De pronto, Gus advirtió que Lev y él habían congregado a su alrededor a un buen número de asistentes: los Vyalov, los Dewar y los Dixon. Desde que se había roto el compromiso, nadie había vuelto a ver a aquellos dos hombres juntos en público. Todo el mundo sentía curiosidad.
—Me acostumbraré al ejército —dijo Lev—. ¿Y tú?
—¿Y yo, qué?
—¿Vas a presentarte voluntario? Al fin y al cabo, habéis sido tú y tu presidente quienes nos habéis metido en esta guerra.
Gus no dijo nada, pero se sintió avergonzado; Lev tenía razón.
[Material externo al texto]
Lemma watched_poll m idle now p c c' w : 0 < idle -> m <= u64_max -> copy_ok (forward m) idle now c -> watched idle now c w -> healthy p = true ->
  copy_poll (forward m) idle now false p c = Some c' -> zlen (read_log c') <= m -> watched idle now c' (watch now p w).
Proof.
  intros Hi Hm Hc Hw Hh Hp Hr. pose proof (watched_progress m idle now p c c' w Hw Hh Hp) as Hpr.
  assert (failed c' = false) as Hf by (eapply progress_never_fails; [exact Hc|exact Hpr|exact Hp|by intros m' [= <-]]).
  destruct Hw as [Hf0 Ho Hs Hpe Ht]. revert Hp Hf Hr. unfold copy_poll.
  destruct (phase c) as [|rest| |r] eqn:Ep; [| | |done]; destruct p as [| |data| |e|n|e| |e]; try done.
  - case_if; [|done]. intros [= <-]. unfold count. cbn [c_limit forward phase total started read_log write_log at_end closed].
    destruct (add_bounded_stream_bytes _ _ _); [done|]. intros _ _. unfold finished in *. rewrite Ep in *.
    assert (data <> []) as Hne by (intros ->; done). rewrite bool_decide_eq_false_2 by done.
    constructor; cbn; try done; [by intros rest [= <-]|right; cbn; lia].
  - intros [= <-] _ _. unfold finished in *. rewrite Ep in *. constructor; cbn; try done. right; cbn; lia.
  - case_if; [|done]. intros [= <-]. cbn in Hpr. bool_prop. unfold take_bytes. destruct (Z.eqb_spec n 0); [lia|]. unfold finished in *. rewrite Ep in *.
    cbn [watch]. rewrite (Hpe rest eq_refl). destruct (Z.eqb_spec n (zlen rest)); intros _ _; (constructor; cbn; try done).
    + right; cbn; lia.
    + intros rest' [= <-]. unfold write_fits, in_range in *. cbn [forward c_channel] in *. bool_prop. rewrite zlen_zdrop. lia.
  - intros [= <-] _ _. constructor; cbn; try done. by left.
Qed.

Definition watch_of (d : Direction) (l r : Watch) : Watch := match d with LeftToRight => l | RightToLeft => r end.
—Siempre puedes esperar a ver si te llaman a filas —añadió Lev, hurgando en la herida—. Nunca se sabe, a lo mejor tienes suerte. Además, si vuelves a Washington, supongo que el presidente puede hacer que te declaren exento. —Se echó a reír.
Gus negó con la cabeza.
—No —dijo—. Lo he estado pensando y tienes razón: formo parte del gobierno que convocó el reclutamiento obligatorio. No podría eludirlo.
Vio a su padre asentir con la cabeza, como si ya esperase aquello, pero su madre protestó:
—Pero Gus, ¡tú trabajas para el presidente! ¿De qué otro modo podrías contribuir mejor al éxito de nuestra intervención en la guerra?
—Supongo que quedaría como un cobarde —dijo Lev.
—Exactamente —dijo Gus—. Así que no volveré a Washington. Esa parte de mi vida ha terminado por el momento.
—¡Gus, no! —oyó decir a su madre.
—Ya he hablado con el general Clarence, de la División de Buffalo —anunció—: voy a alistarme en el ejército.